Overall, it is a valid and interesting dataset description paper and this reviewer has some following suggestions:
General comment: Is it possible to provide an analyses of what type of questions are challenging to answer? This might help researchers to focus on unsolved problems. For the moment, most of the discussion is focused on the challenges faced while doing adaptation to Wikidata. Are there some questions in general that are difficult for most of the question answering systems? This reviewer feels that such discussion is only partially present in the paper.
General comment: The readme at https://github.com/KGQA/QALD-10 seems slightly short. Some more description can be provided. For example a few lines about https://skynet.coypu.org/wikidata/ could be provided.

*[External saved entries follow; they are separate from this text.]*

(* ===== verification/Database.v ===== *)
(** * QunetDatabase: the database of a server

    [include/qunet/database/QunetDatabase.hpp], [src/database/QunetDatabase.cpp]
    and [hexEncode] of [src/util/hash.cpp]: a header, a table of sections and
    the sections, of which the zstd dictionary is the one that is used.  The
    blake3 function is a parameter. *)
From S2P Require Import Prelude Dbuf Messages.

Inductive DatabaseDecodeError :=
  | DE_Read (e : read_error)
  | UnsupportedVersion
  | InvalidHeader
  | SectionSizeInvalid
  | ZstdDictTooLarge.

Definition DatabaseDecodeError_message (e : DatabaseDecodeError) (read_text : list Z) : list Z :=
  match e with
  | DE_Read _ => read_text
  | UnsupportedVersion => str "Unsupported Qunet database version"
  | InvalidHeader => str "Invalid Qunet database header"
  | SectionSizeInvalid => str "Section size is invalid"
  | ZstdDictTooLarge => str "Zstd dictionary section is too large"
  end.

Definition QUNET_DATABASE_VERSION := 1.

Record QunetDatabase := { db_zstdDict : option (list Z); db_zstdLevel : Z; db_hash : list Z }.

Record SectionHeader := { sh_type : Z; sh_options : Z; sh_offset : Z; sh_size : Z }.

(** [(value + 15) & ~15] on a [size_t]. *)
Definition roundUpTo16 (value : Z) : Z := Z.land (u64 (value + 15)) (u64 (Z.lnot 15)).

(** [std::vector::resize]: more than [max_size()] elements throw. *)
Definition resize_ok (n : Z) : bool := n <? 2 ^ 63.

(** [span.subspan(offset, count)] is undefined out of range. *)
Definition subspan {E} (offset count : Z) (l : list Z) : result E (list Z) :=
  if (offset <=? len l) && (count <=? len l - offset) then Ok (ztake count (zdrop offset l))
  else Fault OutOfBounds.

Definition MAGIC : list Z := [163; 219; 219; 17].

Section Decode.
Context `{R : ByteReader}.
Abbreviation decoded A := (result DatabaseDecodeError A).
Abbreviation rd := (map_err DE_Read).

Definition decode_section_header (r : reader) : decoded (SectionHeader * reader) :=
  '(type, r) ← rd (readU16 r);
  '(options, r) ← rd (readU16 r);
  '(offset, r) ← rd (readU32 r);
  '(size, r) ← rd (readU32 r);
  if (size =? 0) || (offset =? 0) then Err SectionSizeInvalid
  else Ok ({| sh_type := type; sh_options := options; sh_offset := offset; sh_size := size |}, r).

Fixpoint decode_section_headers (n : nat) (r : reader) : decoded (list SectionHeader * reader) :=
  match n with
  | O => Ok ([], r)
  | S n =>
      '(h, r) ← decode_section_header r;
      '(hs, r) ← decode_section_headers n r;
      Ok (h :: hs, r)
  end.
(* ===== verification/Padding.v ===== *)
(** * Padding of control datagrams

    [src/socket/transport/udp/Padding.hpp]: the generator of padding bytes, and
    the padding message that brings a control datagram to 22 bytes. *)
From S2P Require Import Prelude Dbuf Messages Codec CodecSpec.

(** The three words of the generator, which [std::random_device] fills. *)
Record QunetPadRNG := { m_x : Z; m_y : Z; m_z : Z }.

Definition rotl (x k : Z) : Z := Z.lor (u64 (Z.shiftl x k)) (Z.shiftr x (64 - k)).

Definition QunetPadRNG_next (g : QunetPadRNG) : Z * QunetPadRNG :=
  let xp := m_x g in
  let yp := m_y g in
  let zp := m_z g in
  (xp, {| m_x := u64 (15241094284759029579 * zp);
          m_y := rotl (u64 (yp - xp)) 12;
          m_z := rotl (u64 (zp - yp)) 44 |}).

Definition MINIMUM_UDP_PAYLOAD := 22.

Section Padding.
Context `{W : ByteWriter}.

(** The loop: [bytes] are left.  The [thread_local] generator is passed. *)
Fixpoint writePaddingBytes (fuel : nat) (bytes : Z) (g : QunetPadRNG) (w : writer) : option (writer * QunetPadRNG) :=
  match fuel with
  | O => None
  | S fuel =>
      if 0 <? bytes then
        let '(rand, g) := QunetPadRNG_next g in
        let toWrite := Z.min 8 bytes in
        writePaddingBytes fuel (bytes - toWrite) g (writeBytes (ztake toWrite (le_split 8 rand)) w)
      else Some (w, g)
  end.

(** One turn of the loop writes at least one byte. *)
Definition padding_fuel (bytes : Z) : nat := S (Z.to_nat bytes).

Definition writePadMessage {E} (bytes : Z) (g : QunetPadRNG) (w : writer) : result E (writer * QunetPadRNG) :=
  _ ← qn_assert (0 <? bytes);
  let w := writeU8 MSG_PADDING w in
  let bytes := bytes - 1 in
  match writePaddingBytes (padding_fuel bytes) bytes g w with
  | Some r => Ok r
  | None => Fault OutOfFuel
  end.

Definition padMessageToMinimum {E} (g : QunetPadRNG) (w : writer) : result E (writer * QunetPadRNG) :=
  let w := setPosition (len (written w)) w in
  let pos := position w in
  if pos <? MINIMUM_UDP_PAYLOAD then writePadMessage (MINIMUM_UDP_PAYLOAD - pos) g w
  else Ok (w, g).
End Padding.

(** ** What the padding is *)
Section Spec.
Context `{WL : ByteWriterLaws, RL : ByteReaderLaws}.

Lemma writePaddingBytes_spec fuel bytes g w :
  0 <= bytes -> (Z.to_nat bytes < fuel)%nat ->
  exists w' g' bs, writePaddingBytes fuel bytes g w = Some (w', g') /\
    written w' = written w ++ bs /\ len bs = bytes.
Proof.
  revert bytes g w. induction fuel as [|fuel IH]; intros bytes g w Hb Hf; [lia|]. cbn [writePaddingBytes].
  destruct (Z.ltb_spec 0 bytes) as [Hpos|].
  - destruct (QunetPadRNG_next g) as [rand g1].
    destruct (IH (bytes - Z.min 8 bytes) g1 (writeBytes (ztake (Z.min 8 bytes) (le_split 8 rand)) w))
      as (w' & g' & bs & -> & Hw & Hl); [lia..|].
    exists w', g', (ztake (Z.min 8 bytes) (le_split 8 rand) ++ bs). split; [done|].
    rewrite Hw, writeBytes_law, <- app_assoc. split; [done|].
    rewrite length_app, Nat2Z.inj_add, len_ztake_max, length_le_split. lia.
  - exists w, g, []. rewrite app_nil_r. repeat split; cbn; lia.
Qed.

Lemma pad_spec {E} g w :
  exists w' g' bs, padMessageToMinimum (E := E) g w = Ok (w', g') /\
    written w' = written w ++ bs /\
    (bs = [] /\ MINIMUM_UDP_PAYLOAD <= len (written w) \/
     exists pad, bs = MSG_PADDING :: pad /\ len (written w') = MINIMUM_UDP_PAYLOAD).
Proof.
  unfold padMessageToMinimum. cbn zeta. rewrite position_law, setPosition_end.
  destruct (Z.ltb_spec (len (written w)) MINIMUM_UDP_PAYLOAD) as [Hlt|Hge].
  - unfold writePadMessage. set (w1 := writeU8 _ _). set (n := MINIMUM_UDP_PAYLOAD - _ ) in *.
    destruct (writePaddingBytes_spec (padding_fuel (n - 1)) (n - 1) g w1) as (w' & g' & bs & Hpad & Hw & Hl);
      [unfold n; lia|unfold padding_fuel; lia|].
    rewrite (proj2 (Z.ltb_lt 0 n)) by (unfold n; lia). cbn [qn_assert mbind result_bind]. rewrite Hpad.
    unfold w1 in Hw. rewrite writeU8_law, setPosition_end, le_split_1, <- app_assoc in Hw by done.
    exists w', g', (MSG_PADDING :: bs). split; [done|]. split; [done|]. right. exists bs. split; [done|].
    rewrite Hw, !length_app. cbn [length]. unfold n in Hl. lia.
  - exists (setPosition (len (written w)) w), g, []. rewrite app_nil_r. split; [done|].
    split; [apply setPosition_end|by left].
Qed.

(** A padding message is delimited by the end of the datagram. *)
Lemma decodeMeta_padding pad udp :
  decodeMeta (MSG_PADDING :: pad) udp false =
  Ok {| mm_type := MSG_PADDING; mm_compressionHeader := None; mm_reliabilityHeader := None;
        mm_fragmentationHeader := None; mm_data := pad; mm_dataOffset := 1 |}.
Proof.
  pose proof (decodeMeta_control MSG_PADDING [] pad udp false eq_refl eq_refl) as H. cbn [app] in H. rewrite H.
  change (lengthForNonDataMessage (reader_of pad) MSG_PADDING) with (@Ok MessageDecodeError _ (remainingSize (reader_of pad))).
  rewrite remainingSize_law, unread_of. cbn. by rewrite (proj2 (Z.ltb_ge _ _)), ztake_ge by lia.
Qed.

Definition padding_meta (pad : list Z) : QunetMessageMeta :=
  {| mm_type := MSG_PADDING; mm_compressionHeader := None; mm_reliabilityHeader := None;
     mm_fragmentationHeader := None; mm_data := pad; mm_dataOffset := 1 |}.

(** The datagram of a control message is at least 22 bytes long and the
    padding does not change what is read: a receiver finds the message, whole
    and under its type, followed by one padding message at most. *)
Theorem padded_control_datagram msg connectionId g :
  wf_control msg ->
  exists w w' g' meta rest, encodeControlMsg msg connectionId new_writer = Ok w /\
    padMessageToMinimum (E := string) g w = Ok (w', g') /\
    len (written w') = Z.max MINIMUM_UDP_PAYLOAD (len (written w)) /\
    iter_collect 3 (new_iter (written w') (negb (connectionId =? 0))) = Some (Ok (meta :: rest)) /\
    headerByte (E := string) msg = Ok (mm_type meta) /\ mm_data meta = control_body msg /\
    (rest = [] \/ exists pad, rest = [padding_meta pad]).
Proof.
  intros Hwf. destruct (headerByte (E := string) msg) as [t| |] eqn:Ht; [|by destruct msg..].
  destruct (encodeControlMsg_written msg t connectionId new_writer Hwf Ht) as (w & Hw & Hwr).
  rewrite written_new in Hwr. cbn [app] in Hwr.
  destruct (pad_spec (E := string) g w) as (w' & g' & bs & Hpad & Hw' & Hbs).
  set (meta := {| mm_type := t; mm_compressionHeader := None; mm_reliabilityHeader := None;
    mm_fragmentationHeader := None; mm_data := control_body msg;
    mm_dataOffset := if negb (connectionId =? 0) then 9 else 1 |}).
  assert (Hlen : len (written w) = mm_dataOffset meta + len (control_body msg)).
  { rewrite Hwr. cbn [length]. rewrite length_app, conn_bytes_length. cbn. destruct (connectionId =? 0); cbn; lia. }
  assert (Hdec : decodeMeta (written w') true (negb (connectionId =? 0)) = Ok meta).
  { rewrite Hw', Hwr. cbn [app]. rewrite <- app_assoc.
    destruct (control_length (reader_of (control_body msg ++ bs)) msg t Hwf Ht) as [Hl Hmask].
    rewrite decodeMeta_control by (done || apply conn_bytes_length).
    rewrite Hl. cbn. rewrite (proj2 (Z.ltb_ge _ _)) by len_lia. by rewrite ztake_app. }
  exists w, w', g', meta, (match bs with [] => [] | _ :: pad => [padding_meta pad] end).
  split; [done|]. split; [done|].
  assert (Hpos : 1 <= len (written w)) by (rewrite Hlen; unfold meta; cbn [mm_dataOffset]; destruct (negb _); lia).
  split.
  { destruct Hbs as [[-> ?]|(pad & -> & Hl)]; [rewrite Hw', app_nil_r; lia|rewrite Hl; rewrite Hw', length_app in Hl; lia]. }
  split; [|split; [done|]; split; [done|]; destruct bs; eauto].
  cbn [iter_collect]. rewrite iter_next_slices. cbn [new_iter it_data it_pos it_eof it_server].
  rewrite orb_false_l, (proj2 (Z.leb_gt _ _)) by (rewrite Hw'; len_lia).
  rewrite zdrop_0, Z.eqb_refl, andb_true_l, Hdec by lia.
  change (mm_data meta) with (control_body msg). rewrite <- Hlen.
  rewrite iter_next_slices. cbn [it_data it_pos it_eof it_server]. rewrite Hw'.
  destruct Hbs as [[-> ?]|(pad & -> & Hl)].
  - rewrite app_nil_r, orb_false_l, (proj2 (Z.leb_le _ _)) by lia. done.
  - rewrite orb_false_l, Z.add_0_l, (proj2 (Z.leb_gt _ _)) by len_lia. rewrite zdrop_app.
    rewrite (proj2 (Z.eqb_neq _ 0)), andb_false_l, decodeMeta_padding by lia. cbn.
    rewrite iter_next_slices. cbn [it_data it_pos it_eof it_server orb].
    rewrite (proj2 (Z.leb_le _ _)) by len_lia. done.
Qed.
End Spec.

Definition example_rng : QunetPadRNG := {| m_x := 1; m_y := 2; m_z := 3 |}.

Lemma padded_control_datagram_witness :
  exists w w' g' meta rest,
    encodeControlMsg (MKeepalive {| ka_timestamp := 7 |}) 5 new_writer = Ok w /\
    padMessageToMinimum (E := string) example_rng w = Ok (w', g') /\
    len (written w') = Z.max MINIMUM_UDP_PAYLOAD (len (written w)) /\
    iter_collect 3 (new_iter (written w') true) = Some (Ok (meta :: rest)) /\
    headerByte (E := string) (MKeepalive {| ka_timestamp := 7 |}) = Ok (mm_type meta) /\
    mm_data meta = control_body (MKeepalive {| ka_timestamp := 7 |}) /\
    (rest = [] \/ exists pad, rest = [padding_meta pad]).
Proof. apply (padded_control_datagram (MKeepalive {| ka_timestamp := 7 |}) 5 example_rng). cbn. lia. Defined.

p3, l33: "low complexity of the gold standard SPARQL queries": here the discussion was about several challenges, but the formulation above makes it sound as if it is less challenging. Is it possible to find another reformulation of "low complexity"?
Moreover, the challenges are quickly stated using 1 short liners. The challenges should be explained more at this point in the paper.
p6, l18: please see if all acronyms are defined when they appear first time in the paper. For example QQT here is not defined.
p6, l38: generate --> generates?
p7, l35: "However, the results clearly suggest that the proposed benchmark is way more complex than QALD-9-plus in terms of various important modifiers such as COUNT, FILTER, ASK, GROUP BY, OFFSET, and YEAR." It is actually not so clear just by looking at the table, because it does better in some metrics, but bad in others. Perhaps reformulate to say that a detailed analysis of the complexity is done in the following text.
p7, l43 and l48: it is called joint vertex here, but in l10 it is called join vertex.
p10, l22: in many examples only entity IDs are provided for example wd:Q28222602. Perhaps the paper will be more readable if the entity names are provided as well.
p11, l31: "We formulate our challenges and solutions during the SPARQL generation process to aid further research in KGQA dataset creation as well as Wikidata schema research."
This is said in the end. Perhaps it should have been said in the beginning of Section 5.
|